In this thesis we investigate the employ of the renormalization group for glassy systems. More precisely, we focus on models of spin glasses and structural glasses. Spin-glass models represent disordered uniaxial magnetic materials, such as a dilute solution of Mn in Cu, modeled by an array of spins on the Mn arranged at random in the matrix of Cu, and interacting with a potential which oscillates as a function of the separation of the spins. Structural glasses are liquids that have been cooled fast enough to avoid crystallization, like o-Terphenyl or Glycerol. Spin and structural glasses are physically interesting because their critical properties are known only in the limit where the space dimensionality tends to infinity, i. e. in the mean-field approximation. A fundamental question is whether the physical properties characterizing these systems in the mean-field case still hold for real spin or structural glasses, which live in a space with a finite number of dimensions. The spin and structural glasses that we study in this thesis are models built up on hierarchical lattices, which are the simplest non-mean field systems where the renormalisation group approach can be implemented in a natural way. The features emerging from this implementation clarify the critical behavior of these systems.
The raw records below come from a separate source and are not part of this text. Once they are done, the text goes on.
(* ===== verification/ExecLoad.v ===== *)
(** * Loading the segments of a program

    What [loaduvm] and the loop over the program headers make of a file with
    the contents [c], as bytes of user memory. *)

From S2P Require Import Prelude Params CString Kalloc Bio Log Crash Block Inode Content Pipe Syscall File FileProps Vm VmUser VmCopy Proc ProcInv Exec ExecMem.
Local Open Scope Z_scope.
Local Open Scope kmonad_scope.

(** What [readi] returns for a file with the contents [c]. *)
Definition read_at (c : list Z) (off n : Z) : Z * list Z :=
  if zlen c <? off then (-1, []) else
  let k := Z.min n (zlen c - off) in (k, sub c (Z.to_nat off) (Z.to_nat k)).

(** ** The memory image of a file *)

(** One segment; the memory is [m] and its size [sz]. *)
Definition segment_fits (c : list Z) (ph : proghdr) : bool :=
  (ph_filesz ph <=? ph_memsz ph) && (ph_vaddr ph + ph_memsz ph <? KERNBASE) && (ph_vaddr ph mod PGSIZE =? 0) &&
  ((ph_filesz ph =? 0) || (ph_off ph + ph_filesz ph <=? zlen c)).
Definition put_segment (c : list Z) (ph : proghdr) (sz : Z) (m : list Z) : list Z :=
  splice (m ++ zpad ((pages_of (Z.max sz (ph_vaddr ph + ph_memsz ph)) - pages_of sz) * 4096)) (Z.to_nat (ph_vaddr ph))
    (sub c (Z.to_nat (ph_off ph)) (Z.to_nat (ph_filesz ph))).

(** The segments of [n] program headers from offset [off] of the file: the size
    of the program and its memory, or nothing if the file is not a program. *)
Fixpoint load_segments (c : list Z) (n : nat) (off sz : Z) (m : list Z) : option (Z * list Z) :=
  match n with
  | O => Some (sz, m)
  | S n' =>
      if zlen c <? off + SIZEOF_PH then None else
      let ph := decode_ph (sub c (Z.to_nat off) (Z.to_nat SIZEOF_PH)) in
      if negb (ph_type ph =? ELF_PROG_LOAD) then load_segments c n' (off + SIZEOF_PH) sz m else
      let sz' := Z.max sz (ph_vaddr ph + ph_memsz ph) in
      if negb (segment_fits c ph) || (sz' =? 0) then None else
      load_segments c n' (off + SIZEOF_PH) sz' (put_segment c ph sz m)
  end.

(** The entry point, the size and the memory of a program. *)
Definition load_image (c : list Z) : option (Z * Z * list Z) :=
  if zlen c <? SIZEOF_ELF then None else
  let elf := decode_elf (sub c 0 (Z.to_nat SIZEOF_ELF)) in
  if negb (e_magic elf =? ELF_MAGIC) then None else
  (fun '(sz, m) => (e_entry elf, sz, m)) <$> load_segments c (Z.to_nat (e_phnum elf)) (e_phoff elf) 0 [].

Section loading.
Context (sb : superblock) (kend data : Z) (Hkend : KERNBASE < kend).
Context (devr : Z -> option (nat -> Z -> M (fstate lstate) (Z * list Z))) (pid : Z).
#[local] Hint Extern 0 (BlockLayer lstate) => exact (log_layer pid) : typeclass_instances.
Context (EP : string -> Prop).

(** The file [ip] has the contents [c] in the states [I], which reading keeps. *)
Context (I : fstate lstate -> Prop) (ip : nat) (c : list Z).
Context (Hc : bytes c) (Hclen : zlen c < 2 ^ 31).
Context (Hread : forall fs off n, I fs -> 0 <= off < 2 ^ 32 -> 0 <= n <= PGSIZE ->
  wp EP (readi sb devr ip off n) (fun r fs' => I fs' /\ r = read_at c off n) fs).

(** A state of [exec]: the new address space [d] with user memory [m]. *)
Record loading (s : kstate) (d : Z) (T : gmap Z Z) (U : gmap Z (Z * Z)) (K : Z -> Z) (l : list Z) (m : list Z) : Prop := {
  ld_fs : I (k_fs s);
  ld_vm : vm_ok kend (k_kmem s) d T U K l;
  ld_mem : holds (k_kmem s) U m
}.

(** Only the file system and memory have changed. *)
Definition fs_mem (s s' : kstate) : Prop := s' = set_kmem (k_kmem s') (set_fs (k_fs s') s).

Lemma fs_mem_refl s : fs_mem s s.
Proof. by destruct s. Qed.
Lemma fs_mem_trans s1 s2 s3 : fs_mem s1 s2 -> fs_mem s2 s3 -> fs_mem s1 s3.
Proof. unfold fs_mem. destruct s1, s2, s3. cbn. intros E1 E2. injection E1 as -> -> -> -> -> -> ->. done. Qed.

Lemma Z2Nat_inj_nonpos z : z <= 0 -> Z.to_nat z = 0%nat.
Proof. lia. Qed.

Lemma bytes_sub (b : list Z) i n : bytes b -> bytes (sub b i n).
Proof. intros H. unfold sub, bytes. by apply Forall_take, Forall_drop. Qed.

(** What one turn of [loaduvm] reads. *)
Lemma read_at_page off n : 0 <= off -> 0 <= n <= 4096 -> let rd := read_at c off n in
  bytes rd.2 /\ zlen rd.2 <= n /\ (u32 rd.1 = n <-> off + n <= zlen c) /\ (off + n <= zlen c -> rd.2 = sub c (Z.to_nat off) (Z.to_nat n)).
Proof using Hc Hclen.
  intros Ho Hn. unfold read_at. destruct (Z.ltb_spec (zlen c) off); cbv zeta; cbn [fst snd].
  - split_and!; [by constructor|unfold zlen; cbn; lia| |lia]. unfold u32. lia.
  - split_and!; [by apply bytes_sub| | |].
    + unfold zlen in *. rewrite length_sub; lia.
    + rewrite u32_small by lia. lia.
    + intros Hle. by rewrite Z.min_l by lia.
Qed.

Lemma sub_join (b : list Z) off n1 n2 : 0 <= off -> 0 <= n1 -> 0 <= n2 ->
  sub b (Z.to_nat off) (Z.to_nat n1) ++ sub b (Z.to_nat (off + n1)) (Z.to_nat n2) = sub b (Z.to_nat off) (Z.to_nat (n1 + n2)).
Proof.
  intros. unfold sub. rewrite Z2Nat.inj_add by lia. rewrite <- drop_drop, take_take_drop. by rewrite Z2Nat.inj_add by lia.
Qed.

(** From page [j] of the segment on, which starts at page [a]. *)
Lemma loaduvm_loop_spec d T U K l a offset sz : 0 <= a -> 0 <= offset < 2 ^ 32 -> sz <= 2 ^ 31 ->
  forall fuel s m j, loading s d T U K l m -> 0 <= j -> sz - j * 4096 <= Z.of_nat fuel * 4096 ->
  a * 4096 + sz <= zlen m -> zlen m <= KERNBASE -> (j = 0 \/ sz <= j * 4096 \/ offset + j * 4096 <= zlen c) ->
  wp EP (loaduvm_loop sb devr pid fuel d (a * 4096) ip offset (j * 4096) sz) (fun r s' => exists m', loading s' d T U K l m' /\ fs_mem s s' /\ zlen m' = zlen m /\
    only (fun a => exists v f, U !! v = Some (a, f)) (k_kmem s) (k_kmem s') /\
    if decide (sz <= j * 4096 \/ offset + sz <= zlen c)
    then r = 0 /\ m' = splice m (Z.to_nat (a * 4096 + j * 4096)) (sub c (Z.to_nat (offset + j * 4096)) (Z.to_nat (sz - j * 4096)))
    else r = -1) s.
Proof using Hkend data Hc Hclen Hread.
  intros Ha Hoff Hsz. unfold KERNBASE. induction fuel as [|fuel IH]; intros s m j L Hj Hf Hfit Hml Hpre.
  all: assert (Hdone : sz <= j * 4096 -> exists m', loading s d T U K l m' /\ fs_mem s s /\ zlen m' = zlen m /\
    only (fun a => exists v f, U !! v = Some (a, f)) (k_kmem s) (k_kmem s) /\
    if decide (sz <= j * 4096 \/ offset + sz <= zlen c)
    then 0 = 0 /\ m' = splice m (Z.to_nat (a * 4096 + j * 4096)) (sub c (Z.to_nat (offset + j * 4096)) (Z.to_nat (sz - j * 4096)))
    else 0 = -1).
  1, 3: intros Hle; exists m; split_and!; try done; [apply fs_mem_refl|]; rewrite decide_True by tauto; split; [done|];
    rewrite (Z2Nat_inj_nonpos (sz - j * 4096)) by lia; unfold sub; by rewrite take_0, splice_nil.
  { cbn [loaduvm_loop]. wp_step. apply Hdone. lia. }
  cbn [loaduvm_loop]. destruct (Z.ltb_spec (j * 4096) sz) as [Hlt|Hge]; [|wp_step; by apply Hdone]. clear Hdone.
  destruct L as [Lf Lv Lm]. rewrite (u32_small (a * 4096 + j * 4096)) by lia. set (w := a + j).
  destruct (holds_page _ _ _ w Lm) as (p & f & Eu & Hpg).
  { destruct Lm as [Hmm _]. unfold w. lia. }
  destruct (read_entry kend Hkend data (k_kmem s) d T U K w p f (vo_space _ _ _ _ _ _ _ Lv) Eu) as (t & Ewk & Ht0 & El & Hpv & Hfl & _).
  replace (w * 4096) with (a * 4096 + j * 4096) in Ewk by (unfold w; lia). wp_step. unfold onkmem. apply wp_lift. unfold wp at 1. rewrite Ewk.
  assert (Es : set_kmem (k_kmem s) s = s) by (by destruct s). rewrite Es, (proj2 (Z.eqb_neq _ _) Ht0). wp_step. wp_step. rewrite El.
  destruct (entry_parts kend Hkend p f Hpv Hfl) as (-> & _). destruct (valid_page_V2P kend Hkend p Hpv) as (_ & _ & _ & _ & _ & ->).
  clear Ewk Ht0 El Hpv Hfl Hpg Es.
  set (n := if sz - j * 4096 <? PGSIZE then sz - j * 4096 else PGSIZE).
  assert (Hn : n = Z.min (sz - j * 4096) 4096) by (unfold n, PGSIZE; destruct (Z.ltb_spec (sz - j * 4096) 4096); lia). clearbody n.
  rewrite (u32_small (offset + j * 4096)) by lia. wp_step. apply wp_onfs.
  eapply wp_post; [apply Hread; [done|lia|unfold PGSIZE; lia]|]. cbv beta. intros r fs' [If ->].
  cbn [k_kmem set_fs]. destruct (read_at_page (offset + j * 4096) n ltac:(lia) ltac:(lia)) as (Rb & Rl & Rn & Rs).
  set (rd := read_at c (offset + j * 4096) n) in *. clearbody rd. wp_step. wp_step. cbn [k_kmem set_fs].
  destruct (write_user kend (k_kmem s) d T U K l m w p f 0 rd.2 Lv Lm Eu ltac:(lia) ltac:(lia) Rb) as (V' & H' & O').
  rewrite Z.add_0_r in H'. unfold w in H'. rewrite Z.mul_add_distr_r in H'. set (s1 := set_kmem _ (set_fs fs' s)).
  assert (L1 : loading s1 d T U K l (splice m (Z.to_nat (a * 4096 + j * 4096)) rd.2)) by (by split).
  assert (F1 : fs_mem s s1) by (by destruct s). assert (Hl1 : zlen (splice m (Z.to_nat (a * 4096 + j * 4096)) rd.2) = zlen m).
  { clear -Rl Hfit Hn Hlt Ha Hj. unfold zlen in *. rewrite length_splice; lia. }
  assert (O1 : only (fun a => exists v f, U !! v = Some (a, f)) (k_kmem s) (k_kmem s1)) by (eapply only_weaken; [|exact O']; intros ? ->; eauto).
  clearbody s1. clear V' H' O' Lf Lv Lm If Eu.
  destruct (Z.eqb_spec (u32 rd.1) n) as [En|En]; cbn [negb].
  - apply Rn in En. specialize (Rs En). rewrite (u32_small (j * 4096 + PGSIZE)) by (unfold PGSIZE; lia). unfold PGSIZE.
    replace (j * 4096 + 4096) with ((j + 1) * 4096) by lia.
    eapply wp_post; [apply (IH s1 _ (j + 1) L1); lia|]. cbv beta. intros r s' (m' & L' & F' & Hl' & O2 & Hres).
    exists m'. split_and!; [done|by eapply fs_mem_trans|lia|by eapply only_trans|]. clear IH L1 L' F1 F' O1 O2.
    destruct (decide (sz <= (j + 1) * 4096 \/ offset + sz <= zlen c)) as [D|D].
    + rewrite decide_True by lia. destruct Hres as [-> ->]. split; [done|]. rewrite Rs. destruct (decide (sz <= (j + 1) * 4096)) as [D2|D2].
      * rewrite (Z2Nat_inj_nonpos (sz - (j + 1) * 4096)) by lia. unfold sub at 2. rewrite take_0, splice_nil. by replace n with (sz - j * 4096) by lia.
      * replace (sz - j * 4096) with (n + (sz - (j + 1) * 4096)) by lia. rewrite <- sub_join by lia.
        rewrite <- splice_splice by (unfold zlen in *; lia). f_equal; [|do 2 f_equal; lia].
        rewrite length_sub by (unfold zlen in *; lia). lia.
    + rewrite decide_False by lia. done.
  - wp_step. eexists. split_and!; [exact L1|done|done|done|].
    rewrite decide_False; [done|]. intros [?|?]; [lia|]. apply En, Rn. lia.
Qed.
As far as the finite-dimensional spin glass studied in this thesis is concerned, we developed a new technique to implement the renormalization group transformation for finite-dimensional spin glasses. This technique shows that the system has a finite-temperature phase transition characterized by a critical point where the system's correlation length is infinite. As far as the structural glass studied in this thesis is concerned, this is the first structural glass model where we showed the existence of a phase transition beyond mean field. The ideas introduced in this work can be further developed in order to understand the structure of the low-temperature phase of these systems, and in order to establish whether the properties of the low-temperature phase holding in the mean-field case still hold for finite-dimensional glassy systems.